My friend Steve dropped his daughter off and his dog, a Golden Retriever. She has been playing with Molly since they were puppies, so when I left to run I did not get that, “you are not bringing me” look from her, as she was engrossed with her furry playmate in our yard.

I had an excellent run. After about six miles into the run I turned off the iPod and “It” happened. “It”, as I refer to it, is a pleasant mental state I experience occasionally on a long run. “It” is a spiritual experience that for me lies somewhere between the “Runner’s High” and a meditative state. My running goes on “autopilot” and I start to see images of experiences of the past, some positive and some negative. The positive serve an obvious purpose. The negative ones help me to remember the past, what I have overcome and what I have gotten through in my life along with the roads traveled (literally and figuratively).

Initially, I started to remember a few pleasant images from my childhood. The scene then changed. I was running the New York City Marathon and at mile 21, I all of a sudden felt like I was struck by lighting. Each muscle in my body was in revolt. Each step was a bundle of tightness and pain. I believe I was experiencing dehydration due to the fact I was unable to consume enough liquids due to the gastric bypass surgery. This extreme pain caused me to recall what I consider my “first marathon”. I remembered my first walk after gastric bypass surgery. Although I was on enough pain medication to sedate a rhino, it hurt just to breathe. My 458-pound body hurt worse than I had ever experienced in my life. My 16-inch incision and my insides were sewn and stapled like a child’s art project. However, I was determined to get out of my chair and walk. Each footfall to the street sign was agonizing. I was out of breath within 10 feet. I then continued the 20 or so yards to the sign, feeling like I was descending into the circles of the underworld. I made it to the sign and touched it then headed back. There was no crowd, no water stops and no finish line medals. However, to me it was a truly challenging and memorable experience. This memory helped me summon the strength to the New York finish line in Central Park.

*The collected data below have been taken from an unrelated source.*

Lemma validate_ok_truthy (q nq : string) :
  validate q = inl nq -> js_truthy (js_trim q) = true /\ nq = js_trim q.
Proof.
  unfold validate. destruct (Nat.eqb_spec (String.length (js_trim q)) 0) as [H|H];
    [discriminate|].
  destruct (Nat.ltb MAX_CHARS (String.length q)); [discriminate|].
  intros Heq. injection Heq as <-. split; [|reflexivity].
  unfold js_truthy. destruct (String.eqb_spec (js_trim q) ""); [|reflexivity].
  exfalso. apply H. now rewrite e.
Qed.

(** The Synthesis Streamer emits chunks and then [done] or one error. *)
Lemma synthesize_shape (complete : Completer) (sys user : string) :
  exists ds last,
    fst (synthesize complete sys user) = (map EvChunk ds ++ [last])%list
    /\ (last = EvDone \/ exists m, last = EvError m).
Proof.
  unfold synthesize.
  destruct (outcome (complete sys user 0)) eqn:E0; simpl.
  - exists (deltas (complete sys user 0)), EvDone. split; [reflexivity|now left].
  - set (c1 := complete sys (soften user) 1).
    exists (deltas (complete sys user 0) ++ deltas c1)%list.
    rewrite map_app.
    destruct (outcome c1);
      [exists EvDone | exists (EvError (error_message ModerationBlocked))
      | exists (EvError (error_message SynthesisUnavailable))];
      (split; [reflexivity|]); eauto.
  - set (c1 := complete sys user 1).
    exists (deltas (complete sys user 0) ++ deltas c1)%list.
    rewrite map_app.
    destruct (outcome c1);
      [exists EvDone | exists (EvError (error_message ModerationBlocked))
      | exists (EvError (error_message SynthesisUnavailable))];
      (split; [reflexivity|]); eauto.
Qed.

End PipelineFacts.

Section ClientEnd.
Import Streaming StreamingFacts.

(** Whatever ends a run after its [verses] frame, the client shows those
    verses. *)
Lemma shown_after_verses_end (s : UI) (V : list Verse) (ds : list string) (last : Event) :
  (last = EvDone \/ exists m, last = EvError m) ->
  shown_verses (ui (run_events (mkLoop (submit_reset s) None "")
                      ((EvVerses V :: map EvChunk ds) ++ [last]))) = V.
Proof.
  intros Hl. rewrite run_events_app.
  destruct (run_verses_chunks s V ds) as (H1 & H2 & H3 & H4 & H5).
  revert H1 H2 H3 H4 H5.
  generalize (run_events (mkLoop (submit_reset s) None "") (EvVerses V :: map EvChunk ds)).
  intros L H1 H2 H3 H4 H5. unfold shown_verses.
  destruct Hl as [->|[m ->]].
  - simpl. now rewrite H1.
  - unfold run_events, wire; simpl. unfold step_line, frame_body, type_is; simpl.
    destruct (js_truthy m); rewrite H3; reflexivity.
Qed.

Lemma handleSubmit_reads_concat (s : UI) (reads1 reads2 : list (list Line))
  (fail : option string) :
  concat reads1 = concat reads2 ->
  handleSubmit s (SOk reads1 fail) = handleSubmit s (SOk reads2 fail).
Proof.
  intros H. unfold handleSubmit.
  destruct (negb (js_truthy (js_trim (concern s)))); [reflexivity|].
  now rewrite !run_reads_concat, H.
Qed.

End ClientEnd.

Section PipelineClaims.
Import Pipeline.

As this memory faded, another very powerful image came to me. It was my first Boston, the 108th. The temperature was recorded near record of 88 degrees. However, I had trained very hard and was a confident (although slow) and experienced marathoner at this point. I remember people half my size dropping from the heat. I never felt so strong running this distance. I remember the strength and power I felt as a cruised along. I remember passing Newton-Wellesley Hospital, and drawing strength from that first “marathon” experience. I continued on my way to Boylston Street for my marathon personal best. I remember shaking my fist in victory as I crossed the finish line and I was overcome with emotion.

After that point a variety of different images and reflections came and went along with the miles. Some were positive and some were not. Then, my mind just cleared. All thoughts melted away with the rhythm of the pavement. This went on for some time until, splash! My foot hit one of the many puddles from the melting snow and my concentration was broken.
I have not run this distance alone in months. It gave me the chance to reflect on both the experience of the day and my life. The notion that you must travel the roads you have been on to get to where you are came to mind. That thought then brought me to Confucius’ proverb, “A journey of a thousand miles begins with a single step”. After that, I said a silent prayer of thanks for where I have been, how fortunate I am and for the serenity this run has given me. I also asked for guidance in the roads ahead, both of life and asphalt that I will travel. I know I will need it. I clicked my iPod back on as I realized home was near.